── Data extract

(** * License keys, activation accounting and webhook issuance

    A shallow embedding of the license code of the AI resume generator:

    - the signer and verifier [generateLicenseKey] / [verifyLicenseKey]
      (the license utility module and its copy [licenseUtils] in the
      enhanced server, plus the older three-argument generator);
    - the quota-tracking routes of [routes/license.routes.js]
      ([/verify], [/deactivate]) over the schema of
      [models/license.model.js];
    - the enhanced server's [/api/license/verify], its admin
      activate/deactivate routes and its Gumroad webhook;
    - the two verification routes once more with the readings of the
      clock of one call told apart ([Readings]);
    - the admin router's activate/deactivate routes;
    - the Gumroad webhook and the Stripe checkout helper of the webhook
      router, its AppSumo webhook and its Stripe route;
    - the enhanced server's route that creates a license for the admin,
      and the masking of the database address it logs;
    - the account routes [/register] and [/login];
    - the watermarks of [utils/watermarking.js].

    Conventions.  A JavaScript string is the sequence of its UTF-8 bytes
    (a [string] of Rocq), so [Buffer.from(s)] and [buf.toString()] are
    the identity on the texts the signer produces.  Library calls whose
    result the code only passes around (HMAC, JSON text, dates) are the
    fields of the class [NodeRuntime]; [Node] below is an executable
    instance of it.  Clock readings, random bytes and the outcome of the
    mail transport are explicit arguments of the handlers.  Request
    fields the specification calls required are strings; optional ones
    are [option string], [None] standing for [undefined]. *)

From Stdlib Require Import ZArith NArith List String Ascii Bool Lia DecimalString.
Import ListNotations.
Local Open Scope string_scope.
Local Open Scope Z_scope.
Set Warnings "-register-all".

────

Problem to solve: Which lines of the material above hold the string "generator"? Pull them out.

Task solution:
    A shallow embedding of the license code of the AI resume generator:
      enhanced server, plus the older three-argument generator);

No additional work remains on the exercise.